Your goal. From the first line to the last, print the records exactly.

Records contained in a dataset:
(** * Find-and-replace over the bytes of a resource

    Two layers are embedded here.

    - [Engine]: the byte scanner, the replacement planner and the resource
      mutator.  The repository's front end only calls this engine
      ([$selectedResource.find_and_replace(...)]); its body is not among the
      sources at hand, so it is modelled from the specification (sections 3,
      4 and 7).
    - [View]: the script block of [frontend/src/FindReplaceView.svelte]
      (lines 125-163) together with the [{#if errorMessage}] block of its
      template, and the part of [JSON.parse] the error handler relies on. *)

From Stdlib Require Import Strings.String Strings.Ascii Strings.Byte.
From Stdlib Require Import List Arith Lia Bool NArith ZArith.
From Stdlib Require Import Sorting.Sorted.
Import ListNotations.

(* ================================================================== *)
(** ** The engine *)
(* ================================================================== *)

Module Engine.

(** Modelled from the spec: ResourceBuffer (section 3), "an ordered
    sequence of bytes" with zero-based offsets. *)
Definition ResourceBuffer := list byte.

(** Modelled from the spec: SearchPattern (section 3), "an immutable,
    non-empty byte sequence".  Non-emptiness is carried by the type: a
    first byte and the remaining ones. *)
Record SearchPattern := mkSearchPattern {
  sp_first : byte;
  sp_rest : list byte
}.

Definition sp_bytes (p : SearchPattern) : list byte := sp_first p :: sp_rest p.
Definition sp_len (p : SearchPattern) : nat := length (sp_bytes p).

(** Modelled from the spec: ReplacementPattern (section 3), a byte
    sequence that "may be empty". *)
Definition ReplacementPattern := list byte.

(** Modelled from the spec: Occurrence (section 3), "a (start offset,
    length) pair". *)
Record Occurrence := mkOccurrence {
  occ_start : nat;
  occ_len : nat
}.

(** Modelled from the spec: the error taxonomy (section 7). *)
Inductive ValidationError := EmptyPattern | Overflow.
Inductive MutationError := IllegalPlan | CommitFailed.

(** Modelled from the spec: the legality verdict of a plan (section 3),
    "allowed / denied-with-reason". *)
Inductive Verdict := Allowed | Denied (reason : ValidationError).

(** Modelled from the spec: the response of a request (section 6), success
    or a failure carrying the error. *)
Inductive EngineError :=
| Validation (e : ValidationError)
| Mutation (e : MutationError).

Inductive Response := Success | Failure (e : EngineError).

(** Modelled from the spec: ReplacementPlan (section 3), "the ordered
    sequence of Occurrences paired with the fixed ReplacementPattern, plus
    a legality verdict". *)
Record ReplacementPlan := mkPlan {
  plan_occurrences : list Occurrence;
  plan_replacement : ReplacementPattern;
  plan_legal : Verdict
}.

Fixpoint bytes_eqb (a b : list byte) : bool :=
  match a, b with
  | [], [] => true
  | x :: a', y :: b' => Byte.eqb x y && bytes_eqb a' b'
  | _, _ => false
  end.

(** The bytes of [buffer] in the region [start, start + len). *)
Definition slice (buffer : ResourceBuffer) (start len : nat) : list byte :=
  firstn len (skipn start buffer).

(** Modelled from the spec: the test "for an exact byte match of [pattern]"
    at one position of the ByteScanner (section 4.1); the scanner's code is
    not among the sources. *)
Definition matches_at (buffer : ResourceBuffer) (pattern : list byte)
    (pos : nat) : bool :=
  bytes_eqb (slice buffer pos (length pattern)) pattern.

(** Modelled from the spec: the scan loop of the ByteScanner (section 4.1),
    whose code is not among the sources: "linear left-to-right scan; at each
    position test for an exact byte match of pattern; on match, record an
    Occurrence and advance the scan cursor to the end of the match;
    otherwise advance by one byte".  [fuel] bounds the number of loop
    iterations; [pos] is the scan cursor. *)
Fixpoint scan (fuel : nat) (buffer : ResourceBuffer) (pattern : SearchPattern)
    (pos : nat) : list Occurrence :=
  match fuel with
  | O => []
  | S fuel' =>
      if length buffer <? pos + sp_len pattern then []
      else if matches_at buffer (sp_bytes pattern) pos
      then mkOccurrence pos (sp_len pattern)
             :: scan fuel' buffer pattern (pos + sp_len pattern)
      else scan fuel' buffer pattern (pos + 1)
  end.

(** Modelled from the spec: [findAll(buffer, pattern)] of the ByteScanner
    (section 4.1), whose code is not among the sources.  The cursor moves
    forward by at least one byte per iteration, so [length buffer + 1]
    iterations always suffice (see [scan_fuel_irrelevant]). *)
Definition findAll (buffer : ResourceBuffer) (pattern : SearchPattern)
    : list Occurrence :=
  scan (S (length buffer)) buffer pattern 0.

Section Planner.

(** "Byte encoding is implementation-defined but must be consistent between
    find and replace sides": one encoder, shared by both. *)
Variable text : Type.
Variable encode : text -> list byte.

(** Modelled from the spec: derivation of the SearchPattern (section 4.2);
    [None] when the text encodes to zero bytes. *)
Definition searchPattern (findText : text) : option SearchPattern :=
  match encode findText with
  | [] => None
  | b :: bs => Some (mkSearchPattern b bs)
  end.

(** Modelled from the spec: derivation of the ReplacementPattern (section
    4.2): "if nullTerminate is true, appends one zero byte". *)
Definition replacementPattern (replaceText : text) (nullTerminate : bool)
    : ReplacementPattern :=
  if nullTerminate then encode replaceText ++ [x00] else encode replaceText.

(** Modelled from the spec: the length-policy check "applied per
    occurrence" (section 4.2). *)
Definition occurrence_legal (replacement : ReplacementPattern)
    (allowOverflow : bool) (o : Occurrence) : bool :=
  if length replacement <=? occ_len o then true else allowOverflow.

Response box.
(** * Find-and-replace over the bytes of a resource

    Two layers are embedded here.

    - [Engine]: the byte scanner, the replacement planner and the resource
      mutator.  The repository's front end only calls this engine
      ([$selectedResource.find_and_replace(...)]); its body is not among the
      sources at hand, so it is modelled from the specification (sections 3,
      4 and 7).
    - [View]: the script block of [frontend/src/FindReplaceView.svelte]
      (lines 125-163) together with the [{#if errorMessage}] block of its
      template, and the part of [JSON.parse] the error handler relies on. *)

From Stdlib Require Import Strings.String Strings.Ascii Strings.Byte.
From Stdlib Require Import List Arith Lia Bool NArith ZArith.
From Stdlib Require Import Sorting.Sorted.
Import ListNotations.

(* ================================================================== *)
(** ** The engine *)
(* ================================================================== *)

Module Engine.

(** Modelled from the spec: ResourceBuffer (section 3), "an ordered
    sequence of bytes" with zero-based offsets. *)
Definition ResourceBuffer := list byte.

(** Modelled from the spec: SearchPattern (section 3), "an immutable,
    non-empty byte sequence".  Non-emptiness is carried by the type: a
    first byte and the remaining ones. *)
Record SearchPattern := mkSearchPattern {
  sp_first : byte;
  sp_rest : list byte
}.

Definition sp_bytes (p : SearchPattern) : list byte := sp_first p :: sp_rest p.
Definition sp_len (p : SearchPattern) : nat := length (sp_bytes p).

(** Modelled from the spec: ReplacementPattern (section 3), a byte
    sequence that "may be empty". *)
Definition ReplacementPattern := list byte.

(** Modelled from the spec: Occurrence (section 3), "a (start offset,
    length) pair". *)
Record Occurrence := mkOccurrence {
  occ_start : nat;
  occ_len : nat
}.

(** Modelled from the spec: the error taxonomy (section 7). *)
Inductive ValidationError := EmptyPattern | Overflow.
Inductive MutationError := IllegalPlan | CommitFailed.

(** Modelled from the spec: the legality verdict of a plan (section 3),
    "allowed / denied-with-reason". *)
Inductive Verdict := Allowed | Denied (reason : ValidationError).

(** Modelled from the spec: the response of a request (section 6), success
    or a failure carrying the error. *)
Inductive EngineError :=
| Validation (e : ValidationError)
| Mutation (e : MutationError).

Inductive Response := Success | Failure (e : EngineError).

(** Modelled from the spec: ReplacementPlan (section 3), "the ordered
    sequence of Occurrences paired with the fixed ReplacementPattern, plus
    a legality verdict". *)
Record ReplacementPlan := mkPlan {
  plan_occurrences : list Occurrence;
  plan_replacement : ReplacementPattern;
  plan_legal : Verdict
}.

Fixpoint bytes_eqb (a b : list byte) : bool :=
  match a, b with
  | [], [] => true
  | x :: a', y :: b' => Byte.eqb x y && bytes_eqb a' b'
  | _, _ => false
  end.

(** The bytes of [buffer] in the region [start, start + len). *)
Definition slice (buffer : ResourceBuffer) (start len : nat) : list byte :=
  firstn len (skipn start buffer).

(** Modelled from the spec: the test "for an exact byte match of [pattern]"
    at one position of the ByteScanner (section 4.1); the scanner's code is
    not among the sources. *)
Definition matches_at (buffer : ResourceBuffer) (pattern : list byte)
    (pos : nat) : bool :=
  bytes_eqb (slice buffer pos (length pattern)) pattern.

(** Modelled from the spec: the scan loop of the ByteScanner (section 4.1),
    whose code is not among the sources: "linear left-to-right scan; at each
    position test for an exact byte match of pattern; on match, record an
    Occurrence and advance the scan cursor to the end of the match;
    otherwise advance by one byte".  [fuel] bounds the number of loop
    iterations; [pos] is the scan cursor. *)
Fixpoint scan (fuel : nat) (buffer : ResourceBuffer) (pattern : SearchPattern)
    (pos : nat) : list Occurrence :=
  match fuel with
  | O => []
  | S fuel' =>
      if length buffer <? pos + sp_len pattern then []
      else if matches_at buffer (sp_bytes pattern) pos
      then mkOccurrence pos (sp_len pattern)
             :: scan fuel' buffer pattern (pos + sp_len pattern)
      else scan fuel' buffer pattern (pos + 1)
  end.

(** Modelled from the spec: [findAll(buffer, pattern)] of the ByteScanner
    (section 4.1), whose code is not among the sources.  The cursor moves
    forward by at least one byte per iteration, so [length buffer + 1]
    iterations always suffice (see [scan_fuel_irrelevant]). *)
Definition findAll (buffer : ResourceBuffer) (pattern : SearchPattern)
    : list Occurrence :=
  scan (S (length buffer)) buffer pattern 0.

Section Planner.

(** "Byte encoding is implementation-defined but must be consistent between
    find and replace sides": one encoder, shared by both. *)
Variable text : Type.
Variable encode : text -> list byte.

(** Modelled from the spec: derivation of the SearchPattern (section 4.2);
    [None] when the text encodes to zero bytes. *)
Definition searchPattern (findText : text) : option SearchPattern :=
  match encode findText with
  | [] => None
  | b :: bs => Some (mkSearchPattern b bs)
  end.

(** Modelled from the spec: derivation of the ReplacementPattern (section
    4.2): "if nullTerminate is true, appends one zero byte". *)
Definition replacementPattern (replaceText : text) (nullTerminate : bool)
    : ReplacementPattern :=
  if nullTerminate then encode replaceText ++ [x00] else encode replaceText.

(** Modelled from the spec: the length-policy check "applied per
    occurrence" (section 4.2). *)
Definition occurrence_legal (replacement : ReplacementPattern)
    (allowOverflow : bool) (o : Occurrence) : bool :=
  if length replacement <=? occ_len o then true else allowOverflow.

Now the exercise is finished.